Ana Rocha do Centro de Estudos e Pesquisa da União Brasileira de Mulheres aborda neste artigo como a evolução dos estudos de gênero no mundo do trabalho vem apontando o aumento significativo da inserção das mulheres no mercado, mas de forma desigual quanto a profissões, cargos, salários e condições de trabalho. Desigualdade que se manifesta com maior intensidade para as mulheres negras.

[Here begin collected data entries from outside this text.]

(* ===== verification/Packet.v ===== *)
(** * Parsing client packets and building responses

    [parse_ip_packet_full], [build_response_ip_packet_with_tos]
    (src/main.rs) and [write_response_ip_packet_into_with_tos]
    (src/datapath_v2.rs).  Slices are indexed with [rd]/[wr]/[slice], which
    panic out of range as Rust does; [usize] quantities are [nat]. *)

From S2P Require Import Prelude Checksum Net.

Definition IP_HEADER_MIN : nat := 20.
Definition UDP_HEADER_SIZE : nat := 8.

Record OriginalPacketInfo : Type := MkInfo {
  tos : Z;
  src_ip : Ipv4Addr;
  src_port : Z;
  dst_ip : Ipv4Addr;
  dst_port : Z;
}.

Inductive ParsedPacket : Type :=
| Udp (game_addr : SocketAddr) (payload : list Z) (original_info : OriginalPacketInfo)
      (raw_ip_packet : list Z)
| Tcp (original_info : OriginalPacketInfo) (raw_ip_packet : list Z)
| Fragment (protocol : Z) (frag_src_ip : Ipv4Addr) (raw_ip_packet : list Z)
| ForbiddenDst.

(** [Ipv4Addr::new(p[i], p[i + 1], p[i + 2], p[i + 3])]. *)
Definition rd_ipv4 (p : list Z) (i : nat) : outcome Ipv4Addr :=
  let* a := rd p i in
  let* b := rd p (i + 1) in
  let* c := rd p (i + 2) in
  let* d := rd p (i + 3) in
  Ret (ipv4_new a b c d).

(** [(p[0] & 0x0F) as usize * 4]. *)
Definition ihl_of (b0 : Z) : nat := (Z.to_nat (Z.land b0 0x0F) * 4)%nat.

(* ------------------------------------------------------------------ *)
(** ** The parser *)

Section Parse.
Context {P : Type} `{DestGate P}.

(** The fragment branch of [parse_ip_packet_full]. *)
Definition parse_fragment (g : P) (packet : list Z) (ihl : nat) (protocol : Z)
  (src dst : Ipv4Addr) (fragment_offset : Z) : outcome (P * option ParsedPacket) :=
  let judge g (port : option Z) :=
    if is_forbidden_dst dst
       || ((protocol =? 17)
           && match port with Some p => is_forbidden_dst_port p | None => false end)
    then Ret (g, Some ForbiddenDst)
    else
      let '(g', ok) := permits g protocol dst port in
      if negb ok then Ret (g', Some ForbiddenDst)
      else Ret (g', Some (Fragment protocol src packet)) in
  if (fragment_offset =? 0) && ((protocol =? 6) || (protocol =? 17)) then
    if (length packet <? ihl + 4)%nat then Ret (g, None)
    else
      let* port := rd16 packet (ihl + 2) in
      judge g (Some port)
  else judge g None.

(** The UDP arm. *)
Definition parse_udp (g : P) (packet : list Z) (ihl : nat) (protocol : Z)
  (src dst : Ipv4Addr) : outcome (P * option ParsedPacket) :=
  let udp_start := ihl in
  if (length packet <? udp_start + UDP_HEADER_SIZE)%nat then Ret (g, None) else
  let* src_port := rd16 packet udp_start in
  let* dst_port := rd16 packet (udp_start + 2) in
  let* udp_len16 := rd16 packet (udp_start + 4) in
  let udp_len := Z.to_nat udp_len16 in
  if (udp_len <? UDP_HEADER_SIZE)%nat || (length packet <? udp_start + udp_len)%nat
  then Ret (g, None) else
  let payload_start := (udp_start + UDP_HEADER_SIZE)%nat in
  let payload_end := (udp_start + udp_len)%nat in
  let* payload :=
    if (payload_start <? payload_end)%nat then slice packet payload_start payload_end
    else Ret [] in
  let* tos := rd packet 1 in
  let info := MkInfo tos src src_port dst dst_port in
  if is_forbidden_dst dst || is_forbidden_dst_port dst_port then Ret (g, Some ForbiddenDst)
  else
    let '(g', ok) := permits g protocol dst (Some dst_port) in
    if negb ok then Ret (g', Some ForbiddenDst)
    else Ret (g', Some (Udp (SockV4 dst dst_port) payload info packet)).

Definition TCP_HEADER_MIN : nat := 20.

(** The TCP arm. *)
Definition parse_tcp (g : P) (packet : list Z) (ihl : nat) (protocol : Z)
  (src dst : Ipv4Addr) : outcome (P * option ParsedPacket) :=
  let tcp_start := ihl in
  if (length packet <? tcp_start + TCP_HEADER_MIN)%nat then Ret (g, None) else
  let* src_port := rd16 packet tcp_start in
  let* dst_port := rd16 packet (tcp_start + 2) in
  let* off := rd packet (tcp_start + 12) in
  let tcp_header_len := (Z.to_nat (Z.shiftr off 4) * 4)%nat in
  if (tcp_header_len <? TCP_HEADER_MIN)%nat
     || (length packet <? tcp_start + tcp_header_len)%nat
  then Ret (g, None) else
  let* tos := rd packet 1 in
  let info := MkInfo tos src src_port dst dst_port in
  if is_forbidden_dst dst then Ret (g, Some ForbiddenDst)
  else
    let '(g', ok) := permits g protocol dst (Some dst_port) in
    if negb ok then Ret (g', Some ForbiddenDst)
    else Ret (g', Some (Tcp info packet)).

Definition parse_ip_packet_full (g : P) (packet : list Z)
  : outcome (P * option ParsedPacket) :=
  if (length packet <? IP_HEADER_MIN)%nat then Ret (g, None) else
  let* b0 := rd packet 0 in
  let version := Z.land (Z.shiftr b0 4) 0x0F in
  if negb (version =? 4) then Ret (g, None) else
  let ihl := ihl_of b0 in
  if (ihl <? IP_HEADER_MIN)%nat || (length packet <? ihl)%nat then Ret (g, None) else
  let* total16 := rd16 packet 2 in
  let total_len := Z.to_nat total16 in
  if (total_len <? ihl)%nat || (length packet <? total_len)%nat then Ret (g, None) else
  let* packet := slice packet 0 total_len in
  let* protocol := rd packet 9 in
  let* src := rd_ipv4 packet 12 in
  let* dst := rd_ipv4 packet 16 in
  let* fragment_bits := rd16 packet 6 in
  let more_fragments := negb (Z.land fragment_bits 0x2000 =? 0) in
  let fragment_offset := Z.land fragment_bits 0x1FFF in
  if more_fragments || negb (fragment_offset =? 0)
  then parse_fragment g packet ihl protocol src dst fragment_offset
  else if protocol =? 17 then parse_udp g packet ihl protocol src dst
  else if protocol =? 6 then parse_tcp g packet ihl protocol src dst
  else Ret (g, None).

End Parse.

(* ------------------------------------------------------------------ *)
(** ** Building responses *)

(** [((n >> 8) & 0xFF) as u8] and [(n & 0xFF) as u8] of a [usize]. *)
Definition hi8 (n : Z) : Z := Z.land (Z.shiftr n 8) 0xFF.
Definition lo8 (n : Z) : Z := Z.land n 0xFF.

(** The sequence of header writes both builders perform on a packet buffer
    of length [total_len]. *)
Definition write_ip_header (packet : list Z) (total_len : Z) (tos_byte : Z)
  (original : OriginalPacketInfo) : outcome (list Z) :=
  let* packet := wr packet 0 0x45 in
  let* packet := wr packet 1 tos_byte in
  let* packet := wr packet 2 (hi8 total_len) in
  let* packet := wr packet 3 (lo8 total_len) in
  let* packet := wr packet 4 0 in
  let* packet := wr packet 5 0 in
  let* packet := wr packet 6 0x40 in
  let* packet := wr packet 7 0 in
  let* packet := wr packet 8 64 in
  let* packet := wr packet 9 17 in
  let* packet := wr packet 10 0 in
  let* packet := wr packet 11 0 in
  let* packet := copy_from_slice packet 12 16 (octets (dst_ip original)) in
  let* packet := copy_from_slice packet 16 20 (octets (src_ip original)) in
  let* header := slice packet 0 IP_HEADER_MIN in
  let ip_checksum := calculate_ip_checksum header in
  let* packet := wr packet 10 (u8 (Z.shiftr ip_checksum 8)) in
  wr packet 11 (lo8 ip_checksum).

Definition write_udp_header (packet : list Z) (udp_len : Z)
  (original : OriginalPacketInfo) : outcome (list Z) :=
  let udp_start := IP_HEADER_MIN in
  let* packet := wr packet udp_start (u8 (Z.shiftr (dst_port original) 8)) in
  let* packet := wr packet (udp_start + 1) (lo8 (dst_port original)) in
  let* packet := wr packet (udp_start + 2) (u8 (Z.shiftr (src_port original) 8)) in
  let* packet := wr packet (udp_start + 3) (lo8 (src_port original)) in
  let* packet := wr packet (udp_start + 4) (hi8 udp_len) in
  let* packet := wr packet (udp_start + 5) (lo8 udp_len) in
  let* packet := wr packet (udp_start + 6) 0 in
  wr packet (udp_start + 7) 0.

Definition build_response_ip_packet_with_tos (udp_payload : list Z)
  (original : OriginalPacketInfo) (tos_byte : Z) : outcome (list Z) :=
  let udp_len := (UDP_HEADER_SIZE + length udp_payload)%nat in
  let total_len := (IP_HEADER_MIN + udp_len)%nat in
  let packet := replicate total_len 0 in
  let* packet := write_ip_header packet (Z.of_nat total_len) tos_byte original in
  let* packet := write_udp_header packet (Z.of_nat udp_len) original in
  let payload_start := (IP_HEADER_MIN + UDP_HEADER_SIZE)%nat in
  copy_from_slice packet payload_start (length packet) udp_payload.

Definition build_response_ip_packet (udp_payload : list Z) (original : OriginalPacketInfo)
  : outcome (list Z) :=
  build_response_ip_packet_with_tos udp_payload original (tos original).

(** [datapath_v2]: writes into a caller-supplied buffer with arbitrary
    previous contents; returns the buffer and the packet length. *)
Definition write_response_ip_packet_into_with_tos (dst : list Z) (udp_payload : list Z)
  (original : OriginalPacketInfo) (tos_byte : Z) : outcome (list Z * option nat) :=
  let udp_len := (UDP_HEADER_SIZE + length udp_payload)%nat in
  let total_len := (IP_HEADER_MIN + udp_len)%nat in
  if (length dst <? total_len)%nat then Ret (dst, None) else
  let* packet := slice dst 0 total_len in
  let* packet := write_ip_header packet (Z.of_nat total_len) tos_byte original in
  let* packet := write_udp_header packet (Z.of_nat udp_len) original in
  let payload_start := (IP_HEADER_MIN + UDP_HEADER_SIZE)%nat in
  let* packet := copy_from_slice packet payload_start (length packet) udp_payload in
  Ret (packet ++ drop total_len dst, Some total_len).

Definition write_response_ip_packet_into (dst : list Z) (udp_payload : list Z)
  (original : OriginalPacketInfo) : outcome (list Z * option nat) :=
  write_response_ip_packet_into_with_tos dst udp_payload original (tos original).

(* ------------------------------------------------------------------ *)
(** ** The response packet, written out *)

Definition ip_header_with (total_len tos_byte csum_hi csum_lo : Z)
  (original : OriginalPacketInfo) : list Z :=
  [0x45; tos_byte; hi8 total_len; lo8 total_len; 0; 0; 0x40; 0; 64; 17; csum_hi; csum_lo]
  ++ octets (dst_ip original) ++ octets (src_ip original).

Definition ip_header (total_len tos_byte : Z) (original : OriginalPacketInfo) : list Z :=
  let c := calculate_ip_checksum (ip_header_with total_len tos_byte 0 0 original) in
  ip_header_with total_len tos_byte (u8 (Z.shiftr c 8)) (lo8 c) original.

Definition udp_header (udp_len : Z) (original : OriginalPacketInfo) : list Z :=
  [u8 (Z.shiftr (dst_port original) 8); lo8 (dst_port original);
   u8 (Z.shiftr (src_port original) 8); lo8 (src_port original);
   hi8 udp_len; lo8 udp_len; 0; 0].

Definition response_packet (payload : list Z) (original : OriginalPacketInfo) (tos_byte : Z)
  : list Z :=
  let udp_len := 8 + Z.of_nat (length payload) in
  ip_header (20 + udp_len) tos_byte original ++ udp_header udp_len original ++ payload.

Lemma write_ip_header_spec packet total tos_byte o :
  (20 <= length packet)%nat ->
  write_ip_header packet total tos_byte o = Ret (ip_header total tos_byte o ++ drop 20 packet).
Proof. intros H. uncons_list packet 20. reflexivity. Qed.

Lemma write_udp_header_spec h rest udp_len o :
  length h = 20%nat -> (8 <= length rest)%nat ->
  write_udp_header (h ++ rest) udp_len o = Ret (h ++ udp_header udp_len o ++ drop 8 rest).
Proof.
  intros Hh Hr. uncons_list h 20. destruct h; [|cbn in Hh; lia].
  uncons_list rest 8. reflexivity.
Qed.

Lemma copy_tail (h payload rest : list Z) :
  length rest = length payload ->
  copy_from_slice (h ++ rest) (length h) (length (h ++ rest)) payload = Ret (h ++ payload).
Proof.
  intros E. unfold copy_from_slice. rewrite length_app.
  rewrite (proj2 (Nat.leb_le _ _)), Nat.leb_refl, (proj2 (Nat.eqb_eq _ _)) by lia. cbn.
  rewrite take_app_length, drop_ge by (rewrite length_app; lia).
  by rewrite app_nil_r.
Qed.

Lemma ip_header_length total tos_byte o : length (ip_header total tos_byte o) = 20%nat.
Proof. reflexivity. Qed.

(** Both builders run the same writes: on any buffer of the right length the
    result is [response_packet], whatever the buffer held. *)
Lemma write_response_spec packet payload o tos_byte :
  length packet = (28 + length payload)%nat ->
  obind (write_ip_header packet (Z.of_nat (20 + (8 + length payload))) tos_byte o)
    (fun packet => obind (write_udp_header packet (Z.of_nat (8 + length payload)) o)
      (fun packet => copy_from_slice packet 28 (length packet) payload))
  = Ret (response_packet payload o tos_byte).
Proof.
  intros Hl. rewrite write_ip_header_spec by lia. cbn [obind].
  rewrite write_udp_header_spec by (rewrite ?length_drop, ?ip_header_length; lia).
  cbn [obind]. rewrite app_assoc, drop_drop.
  rewrite !Nat2Z.inj_add.
  set (h := ip_header _ _ _ ++ udp_header _ _).
  change 28%nat with (length h).
  rewrite copy_tail by (rewrite length_drop; lia).
  unfold response_packet, h. by rewrite <- app_assoc.
Qed.

Lemma build_response_spec payload o tos_byte :
  build_response_ip_packet_with_tos payload o tos_byte
  = Ret (response_packet payload o tos_byte).
Proof.
  apply (write_response_spec (replicate (28 + length payload) 0) payload o tos_byte).
  by rewrite length_replicate.
Qed.

Lemma response_packet_length payload o tos_byte :
  length (response_packet payload o tos_byte) = (28 + length payload)%nat.
Proof. unfold response_packet. rewrite !length_app, ip_header_length. reflexivity. Qed.

Lemma hi8_eq n : hi8 n = (n / 256) mod 256.
Proof. unfold hi8. by rewrite land255, shiftr_div by lia. Qed.

Lemma lo8_eq n : lo8 n = n mod 256.
Proof. apply land255. Qed.

Lemma u8_shiftr8 n : u8 (Z.shiftr n 8) = (n / 256) mod 256.
Proof. by rewrite shiftr_div by lia. Qed.

(** A [u16] is recovered from its two halves. *)
Lemma be16_halves n : is_u16 n -> be16 ((n / 256) mod 256) (n mod 256) = n.
Proof.
  intros [H1 H2]. unfold be16.
  rewrite (Z.mod_small (n / 256)).
  - pose proof (Z.div_mod n 256 ltac:(lia)). lia.
  - split; [apply Z.div_pos; lia | apply Z.div_lt_upper_bound; lia].
Qed.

Os dados também evidenciam que, com a desregulamentação do mundo do trabalho, as mulheres foram empurradas para o trabalho informal, precarizado, compondo a maioria dos trabalhadores informalizados. Outro dado a se destacar é que a evolução da presença das mulheres no mercado de trabalho ocorreu mantendo sua sobrecarga doméstica e maior responsabilidade com o cuidado com as pessoas. Essa sobrecarga se agravou com a aplicação do receituário neoliberal de redução dos investimentos do Estado em políticas públicas, que gerou impacto negativo na participação laboral e na representação pública das mulheres, produzindo consequências negativas para sua saúde e qualidade de vida. Nesse quadro de desigualdade, as mulheres persistem em combater a sobrecarga de tarefas domésticas e de cuidados, exigindo políticas públicas, e afirmam a importância de sua inserção no mundo do trabalho como fator de evolução social, autonomia e cidadania.
 
Plano estratégico 2019-2022 para a educação paulistauma nova morfologia organizacional do trabalho do professor?
 
Breno Alves dos Santos Blundi (Ufscar), Vitória Turati de Barros e Giovanna Candeira Pomaro (Ibilce/Unesp) apresentam os resultados de uma pesquisa bibliográfica e documental que desenvolvemos tomando como objeto de análise o Plano estratégico 2019-2022: educação para o século XXI, publicado pela Secretaria da Educação do Estado de São Paulo em 3 de julho de 2019. Mais especificamente, nossa análise tem como objeto central o “Mapa estratégico 2019-2022”, o qual foi amplamente divulgado nas escolas da rede estadual de educação básica do estado de São Paulo. A partir da problematização e análise da chamada globalização da economia, do processo de reestruturação produtiva e da nova morfologia do trabalho decorrente das novas formas de organização do trabalho, buscamos responder, por meio da análise do plano estratégico do governo paulista, em que medida essa nova morfologia do mundo do trabalho atinge o trabalho dos professores da educação escolar. Os resultados da pesquisa demonstraram que essa influência existe e que resulta na intensificação da precarização do trabalho do professor na rede da educação básica do estado de São Paulo.